I 239 scienziati all’oms: “Il Covid viaggia nell’aria”
Non c’è più solo il droplet a minacciare di infettarci. Il Covid-19 è anche negli aerosol, le minuscole – nell’ordine dei micron, millesimi di millimetri – particelle di saliva che restano sospese nell’aria quando le espelliamo. Ne sono convinti i 239 scienziati di 32 Paesi che – in una lettera aperta anticipata dal New York Times – chiedono all’organizzazione mondiale della Sanità (Oms) di rivedere le proprie linee guida. Con effetti potenzialmente rivoluzionari: se il virus circola nell’aria, allora le mascherine servono anche a distanza di sicurezza, vanno ripensati gli impianti di aerazione, le protezioni sanitarie e così via.
FINO ADESSO però l’oms ha considerato l’ipotesi priva di adeguata dimostrazione. Ancora il 29 giugno, nell’ultima versione delle linee guida, si afferma che il Covid si trasmette per via aerea solo “in occasione di procedure mediche capaci di generare aerosol di diametro inferiore a 5 micron”, quali “tracheotomia, intubazione, rianimazione cardiopolmonare” e poche altre. Negli altri casi, il colpevole è il famoso droplet, la gocciolina di saliva più grande, che una volta emessa si deposita al suolo.
Ma a non esserne convinti sono vari consulenti dell’organizzazione e persino alcuni tra gli stessi autori del documento, riporta il Nyt . Secondo loro, i vertici sarebbero troppo rigidi nel valutare le evidenze prodotte, lenti nell’aggiornare i protocolli e allergici alle voci critiche. Tanto che, nonostante le scarse prove scientifiche, non è mai stata messa in dubbio la trasmissibilità del virus mediante le superfici. “Morirebbero piuttosto che ammettere di aver torto”, dice, in anonimo, un consulente di lunga data.
Non solo, ma la storia della pandemia dimostra che l’oms è arrivata in ritardo su aspetti chiave della prevenzione anti-covid. L’uso della mascherina è stato raccomandato solo il 5 giugno, mentre il contagio da parte degli asintomatici è ancora definito “raro” nei documenti ufficiali. Gli scienziati “ribelli” chiedono di adottare il principio di precauzione: anche senza prove definitive, vanno messi in campo gli standard di protezione più stringenti.

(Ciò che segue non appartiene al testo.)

(* ===== verification/AuthEvents.v ===== *)
(** * Authentication audit events (auth/events.py, audit/events.py)

    One constructor per event class: the class attributes it declares and the
    metadata it exposes. *)

From S2P Require Import Prelude Regex PyValues CoreTypes AuditTrail Events Outbox Errors Identity.

(** [BaseAuditEvent.to_record]: what a class declares, for an instance. *)
Definition to_record (action target_type : string) (outcome : AuditOutcome) (allowed : list string)
    (metadata : list (string * pyval)) (actor : AuditActor) (target_id : uuid)
    (correlation_id : str) (now : datetime) : AuditData :=
  {| d_actor := actor; d_action := action; d_target_type := target_type; d_target_id := target_id;
     d_outcome := outcome; d_metadata := metadata; d_allowed := allowed;
     d_correlation_id := correlation_id; d_occurred_at := now |}.

Definition RegistrationInitiatedEvent :=
  to_record "auth.registration_requested" "registration_attempt" SUCCEEDED [] [].

Definition EmailChallengeIssuedEvent (purpose : ChallengePurpose) (is_resend : bool) :=
  to_record "auth.challenge_issued" "email_challenge" SUCCEEDED ["purpose"; "is_resend"]
    [("purpose", PStr (purpose_value purpose)); ("is_resend", PBool is_resend)].

Definition EmailChallengeVerificationFailedEvent (purpose : ChallengePurpose) :=
  to_record "auth.challenge_verification_failed" "email_challenge" DENIED ["purpose"]
    [("purpose", PStr (purpose_value purpose))].

Definition RegistrationCompletedEvent :=
  to_record "auth.registration_completed" "user" SUCCEEDED [] [].

Definition ExternalIdentityLinkedEvent (provider : str) :=
  to_record "identity.provider_linked" "user" SUCCEEDED ["provider"] [("provider", PStr provider)].

Definition ExternalIdentityUnlinkedEvent (provider : str) :=
  to_record "identity.provider_unlinked" "user" SUCCEEDED ["provider"] [("provider", PStr provider)].

Definition ExternalLoginSucceededEvent (provider : str) :=
  to_record "identity.login_succeeded" "user" SUCCEEDED ["method"; "provider"]
    [("method", PStr (lit "oidc")); ("provider", PStr provider)].

Definition ExternalReauthenticationSucceededEvent (provider : str) :=
  to_record "identity.reauthentication_succeeded" "user" SUCCEEDED ["method"; "provider"]
    [("method", PStr (lit "oidc")); ("provider", PStr provider)].

Definition ExternalLoginFailedEvent (provider intent : str) :=
  to_record "identity.external_login_failed" "external_login_attempt" DENIED ["provider"; "intent"]
    [("provider", PStr provider); ("intent", PStr intent)].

INTANTO in Italia continuano a venir fuori focolai di origine estera. A Roma, dei 19 positivi di ieri, 12 sono provenienti dal Bangladesh. Per questo la regione Lazio ha emesso un’or d i n a n z a per sottoporre a test chi arriva con voli diretti dal Paese asiatico, già applicata nel tardo pomeriggio di ieri sui 250 passeggeri atterrati a Fiumicino da Dacca. Anche a Viareggio si è scoperto un cluster di 8 cittadini bengalesi, appartenenti a due diversi nuclei familiari.
In Irpinia, invece, si contano 11 casi d’importazione nelle ultime 48 ore, ricondotti a un 69enne venezuelano e una 32enne romena. “Sugli ingressi in Italia occorrono controlli rigorosi”, attacca il governatore campano Vincenzo De Luca, “così il rischio è non arrivare neanche a settembre, quando potremo essere costretti ad affrontare l’anno scolastico in condizioni gravissime”.

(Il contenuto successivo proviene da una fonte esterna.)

Lemma attempt_consumed_once_witness :
  let _ := demo_platform in
  let a := demo_attempt LOGIN GOOGLE None None in
  let key := attempt_key (lit "test") demo_secret in
  let ls := [Created 0 key a; Consumed 1 key demo_secret GOOGLE a; Declined] in
  ∃ s, runs (attempt_step demo_dump demo_load (lit "test") 600) ∅ ls s ∧ (consumptions key ls ≤ creations key ls)%nat.
Proof.
  cbn zeta. eexists.
  match goal with |- ?h ∧ _ => assert (Hh : h) end.
  { eapply runs_cons; [apply (step_created _ _ _ _ _ true 0 demo_secret); vm_compute; reflexivity|].
    eapply runs_cons; [apply (step_consumed _ _ _ _ _ true 1 demo_secret); vm_compute; reflexivity|].
    eapply runs_cons; [eapply (step_consume_declined _ _ _ _ _ true 2 demo_secret demo_secret GOOGLE);
      vm_compute; reflexivity|].
    apply runs_nil. }
  split; [exact Hh|].
  apply (@attempt_consumed_once demo_platform demo_dump demo_load (lit "test") 600 demo_load_dump _ _ Hh).
Defined.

I nuovi contagi di ieri sono stati 208, contro i 192 di due giorni fa. Di questi, ben 111 (oltre il 50%) sono in Lombardia. Mantova e Cremona - nei cui territori c’è un importante focolaio nato in macelli e salumifici - sono le province con più nuovi casi, rispettivamente 22 e 23. Nel frattempo, l’appello di Luca Zaia al governo per consentire il trattamento sanitario obbligatorio a chi rifiuta il ricovero trova l’appoggio del sindaco di Bari e presidente dell’associazione comuni italiani Antonio Decaro: “In casi estremi e ben definiti sono favorevole”, ha detto. Domenica il ministro della Salute Speranza aveva aperto all’ipotesi.